Kenneth Chamlee is Professor of English Emeritus at Brevard College in North Carolina.  His poems have appeared in The North Carolina Literary Review, Cold Mountain Review, Ekphrasis, The Greensboro Review and many others.  He won the GSU Review (Georgia State University) National Writing Award in Poetry, ByLine Magazine's National Poetry Chapbook Competition (Absolute Faith, 1999), and the Longleaf Press Poetry Chapbook Competition (Logic of the Lost, 2001).  In 2004 he won the Word Journal Poetry Prize and in 2009 and 2016 he was a finalist in the Iowa Review Poetry Contest. 

Chamlee has received three Pushcart Prize nominations.
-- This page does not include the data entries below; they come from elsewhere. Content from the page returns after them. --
(** A status printed and read: a branch ahead of its upstream, an edit, a move between names
    with spaces, a conflict, a name of no text, and an ignored path. *)
Definition demo_meta : list (list N) := lit <$> ["N..."; "100644"; "100644"; "100644"; "aaa"; "bbb"].
Definition demo_report : Report :=
  MkReport (OnBranch (lit "main")) (lit "1111") (Some (lit "origin/main", Some (2, 3)%N))
    [Ordinary (Some Modified) None demo_meta (lit "staged.txt");
     Moved (Some Renamed) None (demo_meta ++ [lit "R100"]) (lit "new name.txt") (lit "old name.txt");
     Conflict (Some Unmerged) (Some Unmerged) (demo_meta ++ [lit "ccc"; lit "ddd"]) (lit "conflict.txt");
     New [255; 10]%N; Ignored (lit "target")].
Lemma printed_status_is_read_back_witness :
  parse_porcelain_v2 (P:=unit) (print demo_report) = Ok (status_of demo_report).
Proof.
  apply printed_status_is_read_back. split; [|split].
  - split_and!; try discriminate; split; (reflexivity || (cbv; set_solver)).
  - split; [split; [reflexivity|cbv; set_solver]|by split].
  - assert (Forall token (demo_meta ++ [lit "R100"])) as H7.
    { repeat constructor; cbv; set_solver. }
    assert (Forall token (demo_meta ++ [lit "ccc"; lit "ddd"])) as H8.
    { repeat constructor; cbv; set_solver. }
    assert (Forall token demo_meta) as H6 by by apply list.Forall_app in H7 as [? _].
    repeat constructor; try done; cbv; set_solver.
Defined.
His poems have appeared in five editions of Kakalak: An Anthology of Carolina Poets and in 2017 he was a finalist for the James Applewhite Poetry Prize.


Carol Crawford has published short fiction, nonfiction, and poetry in the Southern Humanities Review, Appalachian Heritage, the Concho River Review, the Chattahoochee Review, the Journal of Kentucky Studies, and others. Her latest essay, ”Deliveries,” was in the April 2018 issue of Adelaide online magazine. She is owner of Carol Crawford Editing and author of The Habit of Mercy, Poems about Daughters and Mothers

Crawford has taught workshops for the Dahlonega Literary Festival, the John C. Campbell Folk School, the Blue Ridge Mountains Arts Association, the Red Clay Writers’ Conference, the Carrollton Writers’ Club, and the Writers’ Circle. She has been program coordinator for the annual Blue Ridge Writers’ Conference since its inception more than twenty years ago.


Karen Paul Holmes has two full-length poetry collections, No Such Thing as Distance (Terrapin Books, 2018) and Untying the Knot (Aldrich Press, 2014). In 2012, Karen received an Elizabeth George Foundation emerging writer grant for poetry. She was chosen as a Best Emerging Poet in 2016 by Stay Thirsty Media. Publications include Prairie Schooner, Valparaiso Review, Tar River Poetry, Poet Lore and other journals and anthologies. Holmes hosts a critique group in Atlanta and Writers’ Night Out in Blairsville, which she founded. She also teaches writing classes at the Folk School, Writer’s Circle, and other venues.

A member of the North Carolina Writers' Network, the Atlanta Writers Club, and the Georgia Poetry Society, Holmes has studied with poets: Thomas Lux, Denise Duhamel, Dorianne Laux, Joseph Millar, William Wright, Carol Ann Duffy, and Nancy Simpson (whom she counts as her first poetry mentor).